What the task asks: Starting at the line that contains "- class [JsonWSConnection], which" in the listing below, write out every line word for word until you have written the line that contains "Asynchronous methods are".

Extracted information:
(** * ev-server: billing factory, JSON WebSocket connection, async-task storage

    Shallow embedding of
      - class [BillingFactory] of [src/integration/billing/BillingFactory.ts]
        (module [BillingFactory]),
      - class [JsonWSConnection], which follows it in the same file
        (module [JsonWSConnection]),
      - class [AsyncTaskStorage] of [src/storage/mongodb/AsyncTaskStorage.ts]
        (module [AsyncTaskStorage]).

    Asynchronous methods are functions in a small promise monad [Async]: a
    call either returns, throws, or never completes.  The logging
    collaborator is a parameter: every call hands it an audit record and gets
    back a promise that is resolved, rejected or never settled.  [await]
    inspects that promise, [void] discards it, as in the source. *)

From Stdlib Require Import ZArith Lia.
From stdpp Require Import base option strings list gmap.

Local Open Scope Z_scope.
Local Open Scope string_scope.
Local Open Scope list_scope.

(** JavaScript helpers on strings. *)
Module JS.

(** Truthiness of a string: only the empty one is falsy. *)
Definition truthy (s : string) : bool := negb (bool_decide (s = "")).

(** Truthiness of a string that may be undefined. *)
Definition truthy_opt (s : option string) : bool :=
  match s with
  | Some s => truthy s
  | None => false
  end.

(** [s.startsWith(p)] *)
Definition startsWith (p s : string) : bool := String.prefix p s.

(** [s.replace(pat, rep)] with a string pattern: the first occurrence only. *)
Definition replace (pat rep s : string) : string :=
  match String.index 0 pat s with
  | Some n =>
      String.substring 0 n s +:+ rep +:+
      String.substring (n + String.length pat) (String.length s - (n + String.length pat)) s
  | None => s
  end.

(** [s] without the prefix [p], when it has it. *)
Fixpoint strip_prefix (p s : string) : option string :=
  match p, s with
  | EmptyString, _ => Some s
  | String a p', String b s' => if bool_decide (a = b) then strip_prefix p' s' else None
  | String _ _, EmptyString => None
  end.

End JS.

(** ** Promises and exceptions *)

(** Error codes of [OCPPErrorType]; only [NOT_IMPLEMENTED] is named by the
    source, the others stand for whatever a handler supplies. *)
Inductive OCPPErrorType :=
| NOT_IMPLEMENTED
| GENERIC_ERROR
| INTERNAL_ERROR.

Inductive Exn :=
| BackendError (source module_ method message : string)
| OCPPError (source module_ method : string) (code : OCPPErrorType) (message : string)
| TypeError (message : string)
| HandlerFailure (code : OCPPErrorType) (message : string)
| LoggingFailure (reason : string).

(** How a promise ends. *)
Inductive Settle :=
| Resolved
| Rejected (reason : string)
| NeverSettles.

(** How a call of an [async] method ends. *)
Inductive Outcome (A : Type) :=
| Return (a : A)
| Throw (e : Exn)
| Blocked.
Arguments Return {A} a.
Arguments Throw {A} e.
Arguments Blocked {A}.

(** The value of a call that returned. *)
Definition returned {A} (o : Outcome A) : option A :=
  match o with
  | Return a => Some a
  | _ => None
  end.

Definition Async (S A : Type) : Type := S → Outcome A * S.

Definition ret {S A} (a : A) : Async S A := λ s, (Return a, s).
Definition throw {S A} (e : Exn) : Async S A := λ s, (Throw e, s).
Definition blocked {S A} : Async S A := λ s, (Blocked, s).
Definition bind {S A B} (m : Async S A) (k : A → Async S B) : Async S B :=
  λ s, match m s with
       | (Return a, s') => k a s'
       | (Throw e, s') => (Throw e, s')
       | (Blocked, s') => (Blocked, s')
       end.
Definition gets {S A} (f : S → A) : Async S A := λ s, (Return (f s), s).
Definition modify {S} (f : S → S) : Async S unit := λ s, (Return tt, f s).
(** [try m catch h]: a call that never completes is not caught. *)
Definition try_catch {S A} (m : Async S A) (h : Exn → Async S A) : Async S A :=
  λ s, match m s with
       | (Throw e, s') => h e s'
       | r => r
       end.

Lemma bind_ret {S A B} (a : A) (k : A → Async S B) (s : S) : bind (ret a) k s = k a s.
Proof. reflexivity. Qed.

Lemma bind_throw {S A B} (e : Exn) (k : A → Async S B) (s : S) :
  bind (throw e) k s = (Throw e, s).
Proof. reflexivity. Qed.

Lemma bind_blocked {S A B} (k : A → Async S B) (s : S) : bind blocked k s = (Blocked, s).
Proof. reflexivity. Qed.

Lemma bind_gets {S A B} (f : S → A) (k : A → Async S B) (s : S) :
  bind (gets f) k s = k (f s) s.
Proof. reflexivity. Qed.

Lemma bind_modify {S B} (f : S → S) (k : unit → Async S B) (s : S) :
  bind (modify f) k s = k tt (f s).
Proof. reflexivity. Qed.

Lemma bind_assoc {S A B C} (m : Async S A) (k : A → Async S B) (h : B → Async S C) (s : S) :
  bind (bind m k) h s = bind m (λ a, bind (k a) h) s.
Proof. unfold bind. by destruct (m s) as [[a|e|] s']. Qed.

Create Rewrite HintDb async.
#[global] Hint Rewrite @bind_ret @bind_throw @bind_blocked @bind_gets @bind_modify : async.

Declare Scope async_scope.
Delimit Scope async_scope with async.
Notation "x <- m ;; k" := (bind m (λ x, k))
  (at level 100, m at next level, right associativity) : async_scope.
Notation "m ;; k" := (bind m (λ _, k))
  (at level 100, right associativity) : async_scope.
Local Open Scope async_scope.

(** ** The logging collaborator ([utils/Logging], not part of these files) *)

Inductive LogLevel := LOG_DEBUG | LOG_INFO | LOG_ERROR.

(** The [ServerAction] members used as the [action] of a log entry. *)
Module ServerAction.
Inductive t :=
| BILLING
| WS_JSON_CONNECTION_OPENED
| WS_JSON_CONNECTION_ERROR
| WS_JSON_CONNECTION_CLOSED
| WS_CONNECTION.
End ServerAction.

(** The events the [ws] library hands to [onError] and [onClose]. *)
Record ErrorEvent := {
  error : string;
  message : string;
}.

Record CloseEvent := {
  code : Z;
  reason : string;
}.

Inductive Detail :=
| DetailError (errorEvent : option ErrorEvent)
| DetailClose (closeEvent : CloseEvent).

Record LogEntry := {
  log_tenantID : string;
  log_source : option string;
  log_action : ServerAction.t;
  log_module : string;
  log_method : string;
  log_message : string;
  log_detailedMessages : option Detail;
}.

Inductive Audit :=
| Log (level : LogLevel) (entry : LogEntry)
| ReceiveAction (module_ tenantID chargeBoxID action payload : string)
| RespondAction (module_ tenantID chargeBoxID action result : string)
| TraceEnd (tenantID module_ method timerID : string).

(** What the collaborator keeps is its own business. *)
Definition Sink : Type := list Audit.

Record Logging := {
  (** [logDebug], [logInfo], [logError], [logChargingStationServer...Action],
      [traceEnd]: take a record, return a promise. *)
  emit : Audit → Sink → Settle * Sink;
  (** [traceStart] is synchronous and returns a timer id. *)
  traceStart : string → string → string → string;
}.

(** A logging collaborator all of whose promises resolve. *)
Definition resolves (logging : Logging) : Prop :=
  ∀ a k, (emit logging a k).1 = Resolved.

Class HasSink (S : Type) := {
  sink : S → Sink;
  with_sink : Sink → S → S;
}.

#[global] Instance Sink_HasSink : HasSink Sink := {| sink := λ k, k; with_sink := λ k _, k |}.

Section Promise.
Context {S : Type} `{HasSink S}.

(** Calling a [Logging] method starts it and yields its promise. *)
Definition call (logging : Logging) (a : Audit) : Async S Settle :=
  λ s, let '(p, k) := emit logging a (sink s) in (Return p, with_sink k s).

(** [await p] *)
Definition await (p : Settle) : Async S unit :=
  match p with
  | Resolved => ret tt
  | Rejected r => throw (LoggingFailure r)
  | NeverSettles => blocked
  end.

(** [void p] *)
Definition void (p : Settle) : Async S unit := ret tt.

(** [await Logging.f(...)] followed by [m], when the promise resolves. *)
Lemma await_call_resolves {A} (logging : Logging) (a : Audit) (m : Async S A) (s : S) :
  resolves logging →
  (p <- call logging a;; await p;; m) s = m (with_sink (emit logging a (sink s)).2 s).
Proof.
  intros Hlog. unfold bind, call. specialize (Hlog a (sink s)).
  destruct (emit logging a (sink s)) as [p k']. cbn in *. by subst p.
Qed.

(** [void Logging.f(...)] followed by [m], whatever the promise does. *)
Lemma void_call {A} (logging : Logging) (a : Audit) (m : Async S A) (s : S) :
  (p <- call logging a;; void p;; m) s = m (with_sink (emit logging a (sink s)).2 s).
Proof.
  unfold bind, call, void, ret.
  by destruct (emit logging a (sink s)) as [p k'].
Qed.
End Promise.

(** ** [BillingFactory] *)

Module TenantComponents.
Inductive t :=
| PRICING
| BILLING
| OTHER (name : string).
End TenantComponents.

Module BillingSettingsType.
Inductive t :=
| STRIPE
| OTHER (name : string).
End BillingSettingsType.

Module BillingFactory.

Definition MODULE_NAME : string := "BillingFactory".

Record Tenant := {
  id : string;
  name : string;
  subdomain : string;
}.

Record BillingSettings := {
  identifier : string;
  type : BillingSettingsType.t;
}.

Section Factory.
Context (logging : Logging).
(** [BillingIntegration], and [StripeBillingIntegration.getInstance] which
    builds one. *)
Context {BillingIntegration : Type}.
Context (getInstance : string → BillingSettings → BillingIntegration).
(** The tenants and the billing settings kept by [TenantStorage] and
    [SettingStorage], by tenant id. *)
Context (tenants : gmap string Tenant) (billingSettings : gmap string BillingSettings).
(** [Utils.isTenantComponentActive] *)
Context (isTenantComponentActive : option Tenant → TenantComponents.t → bool).

Definition getTenant (tenantID : string) : option Tenant := tenants !! tenantID.

Definition getBillingSetting (tenantID : string) : option BillingSettings :=
  billingSettings !! tenantID.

Completed exercise:
      - class [JsonWSConnection], which follows it in the same file
        (module [JsonWSConnection]),
      - class [AsyncTaskStorage] of [src/storage/mongodb/AsyncTaskStorage.ts]
        (module [AsyncTaskStorage]).

    Asynchronous methods are functions in a small promise monad [Async]: a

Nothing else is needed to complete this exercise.